The task:
Look through the listing below, and wherever a line has the string "constructor", copy it.

Entries provided:
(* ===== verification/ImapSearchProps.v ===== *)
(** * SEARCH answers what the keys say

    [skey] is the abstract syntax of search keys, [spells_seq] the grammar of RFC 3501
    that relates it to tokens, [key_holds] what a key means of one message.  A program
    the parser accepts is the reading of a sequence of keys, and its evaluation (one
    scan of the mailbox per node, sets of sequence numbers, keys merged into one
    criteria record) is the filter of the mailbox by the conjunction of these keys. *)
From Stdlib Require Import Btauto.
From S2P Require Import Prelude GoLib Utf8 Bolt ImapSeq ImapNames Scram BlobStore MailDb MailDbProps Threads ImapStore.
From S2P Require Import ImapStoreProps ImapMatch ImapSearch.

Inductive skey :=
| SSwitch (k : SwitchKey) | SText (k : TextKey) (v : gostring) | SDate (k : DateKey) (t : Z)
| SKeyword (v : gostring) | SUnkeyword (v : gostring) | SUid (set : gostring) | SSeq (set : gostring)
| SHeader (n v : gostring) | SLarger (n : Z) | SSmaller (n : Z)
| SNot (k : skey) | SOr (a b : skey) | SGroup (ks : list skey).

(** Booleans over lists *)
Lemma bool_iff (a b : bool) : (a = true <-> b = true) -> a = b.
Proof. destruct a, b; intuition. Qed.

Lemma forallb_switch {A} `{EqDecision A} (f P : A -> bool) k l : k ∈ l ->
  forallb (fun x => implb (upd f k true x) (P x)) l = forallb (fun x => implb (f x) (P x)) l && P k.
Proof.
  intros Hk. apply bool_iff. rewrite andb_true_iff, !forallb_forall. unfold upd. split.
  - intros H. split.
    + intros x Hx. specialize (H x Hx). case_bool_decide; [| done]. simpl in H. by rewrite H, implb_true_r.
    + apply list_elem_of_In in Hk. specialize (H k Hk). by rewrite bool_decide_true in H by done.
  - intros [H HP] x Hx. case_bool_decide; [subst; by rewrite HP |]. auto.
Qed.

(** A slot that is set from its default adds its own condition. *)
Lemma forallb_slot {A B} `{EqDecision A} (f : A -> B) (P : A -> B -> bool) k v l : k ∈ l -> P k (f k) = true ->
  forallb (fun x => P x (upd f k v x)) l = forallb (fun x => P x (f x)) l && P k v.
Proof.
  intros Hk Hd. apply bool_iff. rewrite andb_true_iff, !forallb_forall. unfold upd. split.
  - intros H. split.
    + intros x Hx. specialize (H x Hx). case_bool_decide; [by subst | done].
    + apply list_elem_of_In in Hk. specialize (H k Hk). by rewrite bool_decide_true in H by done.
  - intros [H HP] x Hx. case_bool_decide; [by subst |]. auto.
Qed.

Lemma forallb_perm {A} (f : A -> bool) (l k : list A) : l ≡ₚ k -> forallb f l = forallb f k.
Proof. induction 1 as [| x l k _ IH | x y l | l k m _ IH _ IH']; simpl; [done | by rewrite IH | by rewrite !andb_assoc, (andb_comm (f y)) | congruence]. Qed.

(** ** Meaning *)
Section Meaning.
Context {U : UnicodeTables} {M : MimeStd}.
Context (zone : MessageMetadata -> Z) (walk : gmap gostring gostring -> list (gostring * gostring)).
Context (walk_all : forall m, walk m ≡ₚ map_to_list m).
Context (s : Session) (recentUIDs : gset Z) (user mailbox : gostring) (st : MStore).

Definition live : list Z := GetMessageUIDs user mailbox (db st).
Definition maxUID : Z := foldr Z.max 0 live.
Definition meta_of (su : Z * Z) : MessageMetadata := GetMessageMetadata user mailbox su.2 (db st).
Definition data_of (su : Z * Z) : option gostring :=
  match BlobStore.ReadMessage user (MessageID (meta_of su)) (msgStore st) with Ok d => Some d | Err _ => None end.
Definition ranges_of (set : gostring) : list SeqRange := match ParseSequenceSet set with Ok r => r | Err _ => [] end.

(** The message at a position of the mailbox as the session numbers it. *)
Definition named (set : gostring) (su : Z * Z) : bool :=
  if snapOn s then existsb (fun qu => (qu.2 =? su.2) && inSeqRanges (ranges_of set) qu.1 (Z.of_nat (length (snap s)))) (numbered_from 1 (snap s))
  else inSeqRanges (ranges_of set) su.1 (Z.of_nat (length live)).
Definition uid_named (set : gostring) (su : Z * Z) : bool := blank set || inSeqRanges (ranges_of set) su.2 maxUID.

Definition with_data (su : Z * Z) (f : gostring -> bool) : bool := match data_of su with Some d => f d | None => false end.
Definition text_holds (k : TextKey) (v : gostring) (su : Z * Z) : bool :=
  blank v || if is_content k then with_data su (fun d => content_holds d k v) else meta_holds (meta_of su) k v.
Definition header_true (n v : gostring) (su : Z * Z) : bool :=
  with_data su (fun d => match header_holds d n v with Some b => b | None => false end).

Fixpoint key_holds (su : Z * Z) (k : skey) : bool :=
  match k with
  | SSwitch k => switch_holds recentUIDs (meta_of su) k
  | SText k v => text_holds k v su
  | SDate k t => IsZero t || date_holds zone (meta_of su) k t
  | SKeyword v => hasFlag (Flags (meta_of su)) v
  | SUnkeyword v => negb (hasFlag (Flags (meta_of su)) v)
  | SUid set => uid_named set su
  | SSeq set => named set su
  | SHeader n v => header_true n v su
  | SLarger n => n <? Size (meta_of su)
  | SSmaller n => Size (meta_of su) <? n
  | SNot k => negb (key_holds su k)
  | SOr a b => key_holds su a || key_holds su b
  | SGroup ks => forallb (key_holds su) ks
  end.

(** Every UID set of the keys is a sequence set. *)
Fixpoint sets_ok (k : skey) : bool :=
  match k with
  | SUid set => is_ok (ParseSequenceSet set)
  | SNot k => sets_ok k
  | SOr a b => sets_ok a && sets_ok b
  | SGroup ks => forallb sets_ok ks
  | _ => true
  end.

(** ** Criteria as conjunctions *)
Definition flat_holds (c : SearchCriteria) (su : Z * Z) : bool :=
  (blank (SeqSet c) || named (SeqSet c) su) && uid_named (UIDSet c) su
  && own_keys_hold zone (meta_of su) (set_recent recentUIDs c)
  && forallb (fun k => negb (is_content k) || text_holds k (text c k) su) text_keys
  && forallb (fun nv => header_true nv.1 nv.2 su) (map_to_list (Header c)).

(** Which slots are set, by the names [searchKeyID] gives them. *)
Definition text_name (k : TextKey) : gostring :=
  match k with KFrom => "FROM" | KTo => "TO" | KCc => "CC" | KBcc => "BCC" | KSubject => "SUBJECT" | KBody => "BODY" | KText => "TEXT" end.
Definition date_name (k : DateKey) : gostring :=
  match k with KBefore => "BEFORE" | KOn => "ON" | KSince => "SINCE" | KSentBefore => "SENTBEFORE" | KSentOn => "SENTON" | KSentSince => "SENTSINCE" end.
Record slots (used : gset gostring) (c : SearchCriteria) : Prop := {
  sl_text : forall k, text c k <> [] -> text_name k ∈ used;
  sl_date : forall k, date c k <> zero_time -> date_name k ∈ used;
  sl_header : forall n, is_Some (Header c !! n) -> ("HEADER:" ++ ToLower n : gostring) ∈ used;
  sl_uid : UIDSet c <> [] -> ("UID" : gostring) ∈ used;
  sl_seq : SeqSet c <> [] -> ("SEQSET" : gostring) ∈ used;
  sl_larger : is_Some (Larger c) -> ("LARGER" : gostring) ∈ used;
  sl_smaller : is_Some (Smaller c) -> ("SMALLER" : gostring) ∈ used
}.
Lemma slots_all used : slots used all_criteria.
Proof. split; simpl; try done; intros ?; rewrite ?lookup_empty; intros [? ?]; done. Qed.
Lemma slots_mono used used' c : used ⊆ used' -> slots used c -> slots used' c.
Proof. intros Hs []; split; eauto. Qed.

...

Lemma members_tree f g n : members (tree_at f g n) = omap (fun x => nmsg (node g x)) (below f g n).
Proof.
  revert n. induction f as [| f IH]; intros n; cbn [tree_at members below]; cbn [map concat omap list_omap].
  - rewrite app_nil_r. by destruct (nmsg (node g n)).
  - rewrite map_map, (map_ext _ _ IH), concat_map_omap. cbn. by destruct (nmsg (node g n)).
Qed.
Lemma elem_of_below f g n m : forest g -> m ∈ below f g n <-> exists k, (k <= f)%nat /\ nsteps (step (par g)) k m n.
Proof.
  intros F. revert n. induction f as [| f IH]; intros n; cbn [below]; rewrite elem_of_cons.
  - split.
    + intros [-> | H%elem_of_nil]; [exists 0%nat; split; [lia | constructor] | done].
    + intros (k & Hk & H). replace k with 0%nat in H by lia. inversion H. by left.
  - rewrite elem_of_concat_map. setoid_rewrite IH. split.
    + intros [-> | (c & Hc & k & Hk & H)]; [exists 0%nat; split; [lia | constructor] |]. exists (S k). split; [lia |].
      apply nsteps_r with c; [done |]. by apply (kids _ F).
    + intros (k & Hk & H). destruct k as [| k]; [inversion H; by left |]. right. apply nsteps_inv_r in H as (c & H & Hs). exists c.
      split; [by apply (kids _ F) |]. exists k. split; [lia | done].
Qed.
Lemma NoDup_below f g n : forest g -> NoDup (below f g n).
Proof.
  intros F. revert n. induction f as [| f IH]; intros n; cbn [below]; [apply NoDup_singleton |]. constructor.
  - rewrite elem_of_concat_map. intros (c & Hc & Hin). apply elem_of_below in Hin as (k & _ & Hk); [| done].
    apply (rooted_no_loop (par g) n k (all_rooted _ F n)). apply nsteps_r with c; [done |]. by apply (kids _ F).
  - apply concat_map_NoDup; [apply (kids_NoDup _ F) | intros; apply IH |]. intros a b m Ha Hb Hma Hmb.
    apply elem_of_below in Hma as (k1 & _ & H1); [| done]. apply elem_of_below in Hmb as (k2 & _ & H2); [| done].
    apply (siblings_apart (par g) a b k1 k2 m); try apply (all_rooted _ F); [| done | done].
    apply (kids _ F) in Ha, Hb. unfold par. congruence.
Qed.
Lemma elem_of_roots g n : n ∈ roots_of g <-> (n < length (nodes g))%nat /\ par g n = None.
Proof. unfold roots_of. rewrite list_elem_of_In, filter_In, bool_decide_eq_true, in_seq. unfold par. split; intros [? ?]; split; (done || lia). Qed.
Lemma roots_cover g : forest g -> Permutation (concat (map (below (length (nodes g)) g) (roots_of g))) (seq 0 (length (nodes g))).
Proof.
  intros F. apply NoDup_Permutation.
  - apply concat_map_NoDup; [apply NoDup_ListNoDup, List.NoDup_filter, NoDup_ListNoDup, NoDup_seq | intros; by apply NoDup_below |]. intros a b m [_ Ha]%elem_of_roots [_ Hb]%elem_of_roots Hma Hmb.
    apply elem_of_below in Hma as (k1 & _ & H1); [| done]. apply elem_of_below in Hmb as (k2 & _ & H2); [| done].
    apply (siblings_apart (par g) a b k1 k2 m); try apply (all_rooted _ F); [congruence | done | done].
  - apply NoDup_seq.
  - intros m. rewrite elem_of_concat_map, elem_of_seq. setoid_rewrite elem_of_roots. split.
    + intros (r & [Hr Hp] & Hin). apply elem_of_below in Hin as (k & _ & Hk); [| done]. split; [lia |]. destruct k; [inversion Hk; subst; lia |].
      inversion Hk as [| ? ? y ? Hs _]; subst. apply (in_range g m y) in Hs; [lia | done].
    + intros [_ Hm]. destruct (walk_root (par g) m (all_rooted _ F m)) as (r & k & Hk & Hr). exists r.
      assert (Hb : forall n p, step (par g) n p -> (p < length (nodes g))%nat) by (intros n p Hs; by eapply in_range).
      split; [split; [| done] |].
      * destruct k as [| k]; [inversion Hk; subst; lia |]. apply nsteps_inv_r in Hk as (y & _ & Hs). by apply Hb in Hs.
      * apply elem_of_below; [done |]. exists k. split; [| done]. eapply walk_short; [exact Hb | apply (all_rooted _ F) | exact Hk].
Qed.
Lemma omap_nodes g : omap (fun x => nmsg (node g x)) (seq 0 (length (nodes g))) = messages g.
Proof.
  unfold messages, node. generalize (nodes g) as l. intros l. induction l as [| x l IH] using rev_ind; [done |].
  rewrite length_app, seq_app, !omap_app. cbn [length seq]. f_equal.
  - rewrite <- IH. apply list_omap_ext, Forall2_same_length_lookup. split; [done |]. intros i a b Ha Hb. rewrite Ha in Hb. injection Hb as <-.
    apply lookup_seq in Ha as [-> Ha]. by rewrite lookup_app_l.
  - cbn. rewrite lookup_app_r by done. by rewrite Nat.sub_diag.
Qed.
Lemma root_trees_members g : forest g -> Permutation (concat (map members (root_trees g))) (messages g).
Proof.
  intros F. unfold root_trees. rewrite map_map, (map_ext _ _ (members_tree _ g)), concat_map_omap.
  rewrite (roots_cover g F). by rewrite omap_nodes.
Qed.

--

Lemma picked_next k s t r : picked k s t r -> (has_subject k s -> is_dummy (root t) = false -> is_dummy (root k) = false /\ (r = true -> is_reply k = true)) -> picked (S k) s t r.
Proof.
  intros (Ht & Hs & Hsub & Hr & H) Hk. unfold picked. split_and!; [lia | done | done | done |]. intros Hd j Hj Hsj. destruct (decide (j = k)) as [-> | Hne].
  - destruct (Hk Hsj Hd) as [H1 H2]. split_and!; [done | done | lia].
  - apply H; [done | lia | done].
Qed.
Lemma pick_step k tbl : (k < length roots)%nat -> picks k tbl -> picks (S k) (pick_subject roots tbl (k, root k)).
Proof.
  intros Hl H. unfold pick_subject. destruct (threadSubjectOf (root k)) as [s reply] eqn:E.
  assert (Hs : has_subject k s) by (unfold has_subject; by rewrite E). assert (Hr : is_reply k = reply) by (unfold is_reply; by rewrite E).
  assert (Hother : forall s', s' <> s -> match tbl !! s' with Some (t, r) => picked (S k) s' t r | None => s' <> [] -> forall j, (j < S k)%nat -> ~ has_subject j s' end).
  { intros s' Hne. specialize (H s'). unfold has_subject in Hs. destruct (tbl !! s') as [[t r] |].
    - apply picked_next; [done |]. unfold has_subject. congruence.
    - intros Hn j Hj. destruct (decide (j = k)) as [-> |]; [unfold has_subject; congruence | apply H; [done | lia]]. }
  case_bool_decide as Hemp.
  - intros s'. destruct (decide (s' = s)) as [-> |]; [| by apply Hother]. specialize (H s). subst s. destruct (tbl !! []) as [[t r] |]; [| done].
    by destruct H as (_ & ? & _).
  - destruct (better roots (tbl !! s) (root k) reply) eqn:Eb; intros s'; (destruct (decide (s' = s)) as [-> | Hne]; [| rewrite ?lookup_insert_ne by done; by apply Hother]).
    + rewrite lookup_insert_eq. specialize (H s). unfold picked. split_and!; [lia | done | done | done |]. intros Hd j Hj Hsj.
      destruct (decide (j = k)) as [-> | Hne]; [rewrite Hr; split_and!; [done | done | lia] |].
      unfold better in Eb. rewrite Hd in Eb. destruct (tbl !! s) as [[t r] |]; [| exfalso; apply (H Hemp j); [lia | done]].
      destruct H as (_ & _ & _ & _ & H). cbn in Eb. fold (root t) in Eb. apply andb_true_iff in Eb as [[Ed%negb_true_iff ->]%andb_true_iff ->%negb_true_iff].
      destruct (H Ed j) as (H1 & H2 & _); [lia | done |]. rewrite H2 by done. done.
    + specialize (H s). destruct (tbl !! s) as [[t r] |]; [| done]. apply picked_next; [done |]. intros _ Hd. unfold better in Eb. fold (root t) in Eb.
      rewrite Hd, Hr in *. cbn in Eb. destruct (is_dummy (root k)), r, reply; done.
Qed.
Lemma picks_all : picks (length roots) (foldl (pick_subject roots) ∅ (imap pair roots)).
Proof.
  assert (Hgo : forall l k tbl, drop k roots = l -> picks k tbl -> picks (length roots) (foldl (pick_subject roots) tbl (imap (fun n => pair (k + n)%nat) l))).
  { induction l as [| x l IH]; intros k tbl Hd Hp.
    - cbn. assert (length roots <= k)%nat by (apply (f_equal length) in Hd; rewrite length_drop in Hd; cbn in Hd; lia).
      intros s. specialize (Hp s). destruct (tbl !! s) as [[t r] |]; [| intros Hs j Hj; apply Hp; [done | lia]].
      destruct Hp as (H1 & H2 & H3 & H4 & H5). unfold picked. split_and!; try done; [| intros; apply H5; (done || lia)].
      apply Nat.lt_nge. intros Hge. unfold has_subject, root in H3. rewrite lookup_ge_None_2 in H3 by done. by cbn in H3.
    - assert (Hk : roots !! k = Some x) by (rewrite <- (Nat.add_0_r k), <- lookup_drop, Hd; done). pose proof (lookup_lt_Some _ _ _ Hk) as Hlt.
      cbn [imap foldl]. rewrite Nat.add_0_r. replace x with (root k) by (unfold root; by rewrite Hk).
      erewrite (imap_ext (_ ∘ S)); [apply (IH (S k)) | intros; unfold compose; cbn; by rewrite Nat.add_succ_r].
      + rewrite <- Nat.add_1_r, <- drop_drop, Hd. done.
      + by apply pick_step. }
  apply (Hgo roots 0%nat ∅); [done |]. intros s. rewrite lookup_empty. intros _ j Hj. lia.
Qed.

Solution for this task:
    + intros [-> | H%elem_of_nil]; [exists 0%nat; split; [lia | constructor] | done].
    + intros [-> | (c & Hc & k & Hk & H)]; [exists 0%nat; split; [lia | constructor] |]. exists (S k). split; [lia |].
  intros F. revert n. induction f as [| f IH]; intros n; cbn [below]; [apply NoDup_singleton |]. constructor.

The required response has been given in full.